There were three teenagers and four toddlers at the gate of the town, with a two-horse wagon drawn by the biggest horses anyone in the town had ever seen.
The guard did not fail to notice that two of the three semi-adult people were girls, nor that the two horses came with two foals alongside. Those facts alone meant the travelers were due some consideration. Then the shorter of the two women began to speak, her voice pitched to carry over the wall.
“We were trained at the Addergoole school. I am a doctor and educator; my companions are a metalworker-and-veterinarian and a linguist-and-weapons-expert.”
The man stepped up beside her and repeated this in the three most common languages for this area, while the third stayed in the background. The woman continued.
“We seek a place to set up business, and a place to shelter with our children.”
The guards had sent a runner to the Mayor the minute the woman said “Addergoole School.” As the translator was finishing up the round of languages, the mayor spoke up.
“Will you swear the oath?”
Even from the top of the wall, they could see the woman stiffen. They reached for their weapons. “What oath?”
“Swear that you seek to work with us and for us, not against us.”
“I will swear that we will offer no harm unless attacked, that we will work as members of your town.”
“A doctor, you said? And a veterinarian, and a weapons-master?” The Mayor knew, better than most, the needs of his town.
“Yes.”
“That oath will do. Enter, then. We can find you a place to live for starters.”
~~
The world ended in 2011. For thirty years since then, students had been leaving Addergoole.

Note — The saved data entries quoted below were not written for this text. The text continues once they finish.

(** * Pointy: the tour engine of [src/pointy.js], embedded in Rocq

    The class [Pointy] drives an animated pointer through a list of steps.
    This development embeds its orchestration logic: the instance fields as
    a record, every method as a computation in a state-and-exception monad
    over that record, the browser's timers as a store of pending callbacks
    held in the same state, and the event bus with its listener table.

    What is kept of the browser:
    - [setTimeout], [setInterval] and [requestAnimationFrame] register a
      pending timer whose callback is one constructor of [Callback] per
      closure of the source; [fire] lets a pending timer that is due run.
      Which of several due timers runs first is left to the caller of
      [fire]; the browser's order is one of the orders allowed here.
    - [Date.now()], [performance.now()], [document.querySelector],
      [getBoundingClientRect] and the scroll offsets are read from an
      environment [Env] that is a parameter of every method that reads
      them.
    - Of the DOM only what the engine reads back: [bubble.style.opacity] and
      [bubbleText.innerHTML]. Writes to styles and class lists, and the
      closures that only write styles, are not represented.
    - The [resize] and [scroll] listeners of the window call
      [updatePosition], which can be run in any state here.
    - Listeners and user callbacks are observers: called with the event
      data they either return or throw; they do not call back into the
      instance. The [pointy: this] property of the event data is therefore
      left out, and so are the pixel coordinates [initialPosition: {x, y}]
      of the two intro events.
    - The listener table is a finite map from event names to listener
      arrays; the properties an object literal inherits ([toString],
      [constructor], ...) are no event names of the engine.
    - Numbers are integers: times in milliseconds, coordinates in pixels.
      The step and message indices are the exception: [goToStep] and
      [goToMessage] compare and store what they are given, so an index is
      an integer, [NaN] or [undefined] ([Index]).
    - [document.querySelector] is total: selectors are well formed.

    Embedded: the constructor, the event bus, tracking, [updatePosition],
    [show], [hide], [restart], [destroy], [reset], the message cursor and
    its cycle, [setMessages], autoplay, [goToStep], [next], [prev],
    [pointTo], [updateTarget], every configuration setter, the getters,
    and the timer callbacks of all of these.

    Not embedded: [setMessage], which writes into the array of messages in
    place (an array that can be the [content] of a step);
    [animateToInitialPosition]; the style sheet ([generateClassNames],
    [generateStyles], [injectStyles]) and the easing names. *)

From Stdlib Require Import ZArith String List Bool Lia.
From stdpp Require Import base option list strings gmap.
Import ListNotations.

Local Open Scope string_scope.
Local Open Scope Z_scope.

(** ** Values of the source language *)

(** A DOM element, by identity. *)
Definition Elem : Type := nat.

(** What a caller passes as a step or message index, and what the two
    cursors then hold: an integer, [NaN], or [undefined] (an omitted
    argument). *)
Inductive Index : Type :=
| Int (z : Z)
| NaN
| Undefined.
(** X13: the tables keep every decision open to the draw, whatever the
    readings are (a NaN included): a draw below 0.60 always passes the
    adjust-or-skip stage and a draw of 0.90 or more never does; a draw
    below 0.10 always gives an increase and a draw of 0.90 or more never
    does.  And the direction leans toward the target: below the target
    the increase probability is at least 0.55, otherwise at most 0.45. *)
Theorem probability_tables_range (diff expectedUsage r : F64.t) :
  let adjustProb := Main.calculateAdjustProbability (Main.abs diff) in
  let increaseProb := Main.calculateDirectionProbability diff expectedUsage in
  (F64.lt r Main.c0_60 = true -> F64.lt r adjustProb = true) /\
  (F64.le Main.c0_90 r = true -> F64.lt r adjustProb = false) /\
  (F64.lt r Main.c0_10 = true -> F64.lt r increaseProb = true) /\
  (F64.le Main.c0_90 r = true -> F64.lt r increaseProb = false) /\
  (if F64.lt diff (F64.of_int 0)
   then F64.le Main.c0_55 increaseProb = true
   else F64.le increaseProb Main.c0_45 = true).
Proof.
  cbv zeta.
  assert (Hup : forall p, F64.le p Main.c0_90 = true ->
                          F64.le Main.c0_90 r = true -> F64.lt r p = false).
  { intros p Hp Hr. destruct (F64.lt r p) eqn:E; [|reflexivity].
    pose proof (lt_le_trans r p Main.c0_90 E Hp) as Hlt.
    rewrite (le_true_lt_false _ _ Hr) in Hlt. discriminate Hlt. }
  split.
  { intros Hr.
    destruct (table_cases_adjust (Main.abs diff)) as [ -> | [ -> | -> ] ];
      [| |exact Hr]; apply (lt_le_trans r Main.c0_60); try exact Hr;
      vm_compute; reflexivity. }
  split.
  { destruct (table_cases_adjust (Main.abs diff)) as [ -> | [ -> | -> ] ];
      apply Hup; vm_compute; reflexivity. }
  unfold Main.calculateDirectionProbability. cbv zeta.
  destruct (F64.lt diff (F64.of_int 0));
    destruct (F64.gt (Main.abs diff) (F64.of_int 50));
    [| destruct (F64.gt (Main.abs diff) (F64.of_int 20));
       [| destruct (F64.gt (Main.abs diff) (F64.of_int 10));
          [| destruct (F64.gt (Main.abs diff) (F64.of_int 5));
             [| destruct (F64.ge (Main.abs diff) (F64.of_int 2)) ]]]
    | | destruct (F64.gt (Main.abs diff) (F64.of_int 20));
       [| destruct (F64.gt (Main.abs diff) (F64.of_int 10));
          [| destruct (F64.gt (Main.abs diff) (F64.of_int 5));
             [| destruct (F64.ge (Main.abs diff) (F64.of_int 2)) ]]]];
    (split; [intros Hr; first [exact Hr
                              |apply (lt_le_trans r Main.c0_10);
                               [exact Hr|vm_compute; reflexivity]]|]);
    (split; [apply Hup; vm_compute; reflexivity|]);
    vm_compute; reflexivity.
Qed.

Many of them went back to their parents, at least to start – especially those raised on the Ranch, in the Castle, in the Burrow or the Cave, Forest Manor or Cabal’s Mountain or the Eyrie. Some stayed in the Village for a year, for a few years, until their children were grown. A few went to work for the school, or for one of the affiliated groups.

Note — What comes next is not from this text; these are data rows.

(** The scenario run on a fresh process: the command is the one entry of
    the history, pending. *)
Example failed_spawn_recorded :
  fst failed_run = Raised (OSError FileNotFoundError)
  /\ history (snd failed_run)
     = [(["ocamlmerlin"; "server"; "errors"], None, None)].
Proof. split; vm_compute; reflexivity. Qed.

(** ** Configuration store *)

Section Store.

Implicit Types (w : World) (value path : pyval) (key : string).

(** [set_packages] stores the value under its key, returns nothing, starts
    no process and leaves every other key as it was. *)
Lemma set_packages_stores value w :
  exists w',
    MerlinView.set_packages value w = (Ok tt, w')
    /\ view_settings w' !! "ocamlmerlin_packages" = Some value
    /\ (forall key, key <> "ocamlmerlin_packages" ->
                    view_settings w' !! key = view_settings w !! key)
    /\ same_outside_view_settings w w'.
Proof.
  eexists. split; [reflexivity|]. cbn. split; [apply lookup_insert_eq|].
  split; [|repeat split].
  intros key Hne. apply lookup_insert_ne. congruence.
Qed.

Lemma enable_loop_list exts :
  forall xs, exists ys, MerlinView.enable_loop exts (VList xs) = Ok (VList ys).
Proof.
  induction exts as [|ext exts IH]; intros xs; cbn.
  - eexists; reflexivity.
  - destruct (existsb _ xs); apply IH.
Qed.

Lemma disable_loop_list exts :
  forall xs, exists ys, MerlinView.disable_loop exts (VList xs) = Ok (VList ys).
Proof.
  induction exts as [|ext exts IH]; intros xs; cbn.
  - eexists; reflexivity.
  - destruct (existsb _ xs); apply IH.
Qed.

(** With a list stored under the extensions key, enabling and disabling
    store a list back under that key and touch nothing else. *)
Lemma extension_enable_stores exts xs w :
  settings_get (view_settings w) "ocamlmerlin_extensions" = VList xs ->
  exists ys w',
    MerlinView.extension_enable exts w = (Ok tt, w')
    /\ MerlinView.enable_loop exts (VList xs) = Ok (VList ys)
    /\ view_settings w' !! "ocamlmerlin_extensions" = Some (VList ys)
    /\ (forall key, key <> "ocamlmerlin_extensions" ->
                    view_settings w' !! key = view_settings w !! key)
    /\ same_outside_view_settings w w'.
Proof.
  intros Hget. destruct (enable_loop_list exts xs) as (ys & Hys).
  exists ys. eexists. unfold MerlinView.extension_enable, bind.
  cbn [MerlinView.view_get]. rewrite Hget. unfold lift. rewrite Hys.
  split; [reflexivity|]. split; [reflexivity|]. cbn.
  split; [apply lookup_insert_eq|]. split; [|repeat split].
  intros key Hne. apply lookup_insert_ne. congruence.
Qed.

Lemma extension_disable_stores exts xs w :
  settings_get (view_settings w) "ocamlmerlin_extensions" = VList xs ->
  exists ys w',
    MerlinView.extension_disable exts w = (Ok tt, w')
    /\ MerlinView.disable_loop exts (VList xs) = Ok (VList ys)
    /\ view_settings w' !! "ocamlmerlin_extensions" = Some (VList ys)
    /\ (forall key, key <> "ocamlmerlin_extensions" ->
                    view_settings w' !! key = view_settings w !! key)
    /\ same_outside_view_settings w w'.
Proof.
  intros Hget. destruct (disable_loop_list exts xs) as (ys & Hys).
  exists ys. eexists. unfold MerlinView.extension_disable, bind.
  cbn [MerlinView.view_get]. rewrite Hget. unfold lift. rewrite Hys.
  split; [reflexivity|]. split; [reflexivity|]. cbn.
  split; [apply lookup_insert_eq|]. split; [|repeat split].
  intros key Hne. apply lookup_insert_ne. congruence.
Qed.

(** With no extensions setting, enabling or disabling an extension raises
    [TypeError] at the membership test and stores nothing. *)
Lemma extension_unset_raises ext exts w :
  settings_get (view_settings w) "ocamlmerlin_extensions" = VNone ->
  MerlinView.extension_enable (ext :: exts) w = (Raised TypeError, w)
  /\ MerlinView.extension_disable (ext :: exts) w = (Raised TypeError, w).
Proof.
  intros Hget.
  unfold MerlinView.extension_enable, MerlinView.extension_disable, bind.
  cbn [MerlinView.view_get]. rewrite Hget. split; reflexivity.
Qed.

End Store.

(** C4, where the code departs from it. [add_build_path] and
    [add_source_path] never store anything: whatever the path and the state
    of the editor, they raise [AttributeError] and leave the world as it
    was, because they reach for [set] on the method [self.view.settings]
    instead of on the settings object that calling it returns. *)
Theorem add_path_raises_and_stores_nothing :
  forall (path : pyval) (w : World),
    MerlinView.add_build_path path w = (Raised AttributeError, w)
    /\ MerlinView.add_source_path path w = (Raised AttributeError, w).
Proof.
  intros path w.
  unfold MerlinView.add_build_path, MerlinView.add_source_path,
    MerlinView.list_build_path, MerlinView.list_source_path,
    MerlinView.view_settings_method_set, MerlinView.or_list.
  run. split.
  - destruct (settings_get (view_settings w) "ocamlmerlin_buildpath") as [| | | | |xs|kvs];
      cbn; repeat (match goal with |- context [if ?b then _ else _] => destruct b end);
      cbn; try reflexivity; destruct xs; reflexivity.
  - destruct (settings_get (view_settings w) "ocamlmerlin_sourcepath") as [| | | | |xs|kvs];
      cbn; repeat (match goal with |- context [if ?b then _ else _] => destruct b end);
      cbn; try reflexivity; destruct xs; reflexivity.
Qed.

(** ** Cursor positions *)

Section Positions.

Implicit Types (line col : coord) (d : gmap string coord).

Lemma fmtpos_none : fmtpos PosNone = Ok "end".
Proof. reflexivity. Qed.

Lemma fmtpos_dict d line col :
  d !! "line" = Some line -> d !! "col" = Some col ->
  fmtpos (PosDict d) = Ok (format_coord line +:+ ":" +:+ format_coord col).
Proof. intros Hl Hc. cbn. rewrite Hl, Hc. reflexivity. Qed.

Lemma fmtpos_pair line col :
  fmtpos (PosTuple [line; col]) = Ok (format_coord line +:+ ":" +:+ format_coord col)
  /\ fmtpos (PosList [line; col]) = Ok (format_coord line +:+ ":" +:+ format_coord col).
Proof. split; reflexivity. Qed.

(** What is neither [None], a dict, a tuple nor a list, and a tuple or a
    list that does not hold two items, is refused with a [ValueError]. *)
Lemma fmtpos_refused :
  (forall c, exists msg, fmtpos (PosOther c) = Raised (ValueError msg))
  /\ (forall items, length items <> 2 ->
                    exists msg, fmtpos (PosTuple items) = Raised (ValueError msg)
                                /\ fmtpos (PosList items) = Raised (ValueError msg)).
Proof.
  split.
  - intros c. eexists. reflexivity.
  - intros [|a [|b [|c items]]] Hlen; cbn in Hlen; try lia;
      eexists; split; reflexivity.
Qed.

(** A dict without [line], or with [line] and without [col], is not
    refused that way: the lookup's [KeyError] escapes. *)
Lemma fmtpos_dict_lacking d :
  (d !! "line" = None -> fmtpos (PosDict d) = Raised (KeyError "line"))
  /\ (is_Some (d !! "line") -> d !! "col" = None ->
      fmtpos (PosDict d) = Raised (KeyError "col")).
Proof.
  split.
  - intros Hl. cbn. rewrite Hl. reflexivity.
  - intros [line Hl] Hc. cbn. rewrite Hl, Hc. reflexivity.
Qed.

Example fmtpos_dict_12_4 :
  fmtpos (PosDict (<["line" := CInt 12]> (<["col" := CInt 4]> ∅))) = Ok "12:4".
Proof. vm_compute. reflexivity. Qed.

Example fmtpos_pair_12_4 : fmtpos (PosTuple [CInt 12; CInt 4]) = Ok "12:4".
Proof. vm_compute. reflexivity. Qed.

End Positions.

(** C9, where the code departs from it. A mapping that has [line] and no
    [col] is none of the accepted shapes, yet [fmtpos] does not refuse it
    with the [ValueError] it raises for the other shapes: the [KeyError] of
    the failed lookup escapes. *)
Theorem fmtpos_dict_without_col_raises_key_error :
  fmtpos (PosDict (<["line" := CInt 12]> ∅)) = Raised (KeyError "col")
  /\ fmtpos (PosOther (CInt 12)) = Raised (ValueError fmtpos_message).
Proof. split; vm_compute; reflexivity. Qed.

(** ** Requests of a view *)

Section Requests.

Implicit Types (w : World) (args : list string).

Lemma view_command_run args tv w bp dm ex fl pk bu so :
  view_settings_typed w bp dm ex fl pk bu so ->
  MerlinView.command args tv w
  = MerlinProcess.command args (view_kwargs w tv bp dm ex fl pk bu so) w.
Proof.
  intros (Hbp & Hdm & Hex & Hfl & Hpk & Hbu & Hso).
  unfold MerlinView.command, bind, MerlinView.view_get, lift.
  rewrite Hbp, Hdm, Hex, Hfl, Hpk, Hbu, Hso. reflexivity.
Qed.

Lemma complete_cursor_run base line col w :
  MerlinView.complete_cursor base line col w
  = MerlinView.command
      (["complete-prefix"; "-position"; pretty line +:+ ":" +:+ pretty col;
        "-prefix"; base; "-doc";
        if truthy (settings_get (merlin_settings w) "ocamlmerlin_complete_with_doc")
        then "y" else "n"])
      (TBool true) (snd (MerlinProcess.settings w)).
Proof. reflexivity. Qed.

End Requests.

(** C8. Completing at the cursor with prefix [Li] at position (10,3), the
    documentation toggle being off and the packages of the view being
    [core], builds one argument list and hands it to [exec] with the text
    of the view: the groups of the builder for the verb [complete-prefix]
    with its positional flags, which hold, in this relative order, the
    tokens [complete-prefix -position 10:3 -prefix Li -doc n -package core].
    It is this list, after the program, that the operating system is asked
    to start and that the history records, whether the program starts or
    not. *)
Theorem complete_cursor_argument_list :
  forall (w : World) (bp : option string)
         (dm ex fl bu so gf : option (list string)),
    counter_ok w ->
    truthy (settings_get (merlin_settings w) "ocamlmerlin_complete_with_doc") = false ->
    view_settings_typed w bp dm ex fl (Some ["core"]) bu so ->
    global_flags w = Ok gf ->
    exists (cl : list string) (w1 : World),
      MerlinProcess.cmdline complete_prefix_Li_10_3
        (view_kwargs w (TBool true) bp dm ex fl (Some ["core"]) bu so)
        (snd (MerlinProcess.settings w))
      = (Ok cl, w1)
      /\ MerlinView.complete_cursor "Li" 10 3 w
         = (raw <- MerlinProcess.exec cl bp (Some (view_text w)) ;;
            MerlinProcess.response raw) w1
      /\ (complete_prefix_Li_10_3 ++ ["-package"; "core"]) `sublist_of` cl
      /\ (exists n : nat,
            cl = argument_groups complete_prefix_Li_10_3
                   (view_kwargs w (TBool true) bp dm ex fl (Some ["core"]) bu so)
                   ["-verbosity"; pretty n] (or_empty gf))
      /\ (forall (path : string) (w2 : World),
            chosen_path bp w1 = (Ok path, w2) ->
            (forall e,
                Popen (os w2) (environ_PATH w2) (path :: cl) = SpawnFails e ->
                fst (MerlinView.complete_cursor "Li" 10 3 w) = Raised (OSError e)
                /\ exists rest,
                     history (snd (MerlinView.complete_cursor "Li" 10 3 w))
                     = (path :: cl, None, None) :: rest)
            /\ (forall communicate out err,
                   Popen (os w2) (environ_PATH w2) (path :: cl) = Runs communicate ->
                   communicate (Some (view_text w)) = (out, err) ->
                   exists rest,
                     history (snd (MerlinView.complete_cursor "Li" 10 3 w))
                     = (path :: cl, Some out, Some err) :: rest)).
Proof.
  intros w bp dm ex fl bu so gf Hok Hdoc Htyped Hgf.
  destruct (settings_run w)
    as (w0 & Hs & Hos & Hpath & Hms & Hvs & Hfn & Htx & Hout & Hbp & Hh & Hc).
  assert (Hok0 : counter_ok w0) by (unfold counter_ok; rewrite Hc; exact Hok).
  assert (Hgf0 : global_flags w0 = Ok gf)
    by (unfold global_flags; rewrite Hms; exact Hgf).
  assert (Htyped0 : view_settings_typed w0 bp dm ex fl (Some ["core"]) bu so)
    by (unfold view_settings_typed; rewrite Hvs; exact Htyped).
  set (k := view_kwargs w (TBool true) bp dm ex fl (Some ["core"]) bu so).
  assert (Hk : view_kwargs w0 (TBool true) bp dm ex fl (Some ["core"]) bu so = k)
    by (unfold k, view_kwargs; rewrite Hfn, Htx; reflexivity).
  destruct (cmdline_groups complete_prefix_Li_10_3 k w0 gf Hok0 Hgf0)
    as (v & w1 & Hcl & _ & _ & Hv & _).
  destruct (Hv eq_refl) as (n & ->).
  set (cl := argument_groups complete_prefix_Li_10_3 k ["-verbosity"; pretty n]
               (or_empty gf)) in *.
  assert (Hrun : MerlinView.complete_cursor "Li" 10 3 w
                 = (raw <- MerlinProcess.exec cl bp (Some (view_text w)) ;;
                    MerlinProcess.response raw) w1).
  { rewrite complete_cursor_run, Hdoc, Hs. cbn [snd].
    rewrite (view_command_run _ _ _ _ _ _ _ _ _ _ Htyped0), Hk.
    change (MerlinProcess.command complete_prefix_Li_10_3 k w0
            = (raw <- MerlinProcess.exec cl bp (Some (view_text w)) ;;
               MerlinProcess.response raw) w1).
    unfold MerlinProcess.command. unfold bind at 1. rewrite Hcl. reflexivity. }
  exists cl, w1. rewrite Hs. cbn [snd].
  split; [exact Hcl|]. split; [exact Hrun|]. split.
  { unfold cl, argument_groups, groups_before, groups_after.
    apply sublist_app.
    - apply (sublist_inserts_l ["server"]), sublist_inserts_r. reflexivity.
    - apply sublist_inserts_l, sublist_inserts_l, sublist_inserts_r. reflexivity. }
  split; [exists n; reflexivity|].
  intros path w2 Hp. rewrite Hrun. exact (request_recorded _ _ _ _ _ _ Hp).
Qed.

But many – almost all, in the long run – went out into the world, looking to make a place for themselves. They traveled on foot, on wing, in cars and wagons, on horseback, by teleportation, however they could make it, until they found a town that looked suitable, for whatever definition of “suitable” they were using.
And, eventually, it would come out – not from all, not even from most, but from enough of them – where they’d gotten the wagon, the horse, the training, the children. Addergoole.
Addergoole.
Addergoole.
The name meant trouble, sometimes – teenagers with more power than sense, angry kids, scared kids, hungry kids – and the towns had learned to beware, and to ask for assurances. But, often enough that they were not entirely turned off of the name, it meant help. Medical training. Book training. Mechanical training.
“It’s a school,” their benefactors would hedge. “My parents went there.”
And so, thirty years after the apocalypse, the name Addergoole elicited envy and bitterness, fear and gratitude, and more than a bit of confusion.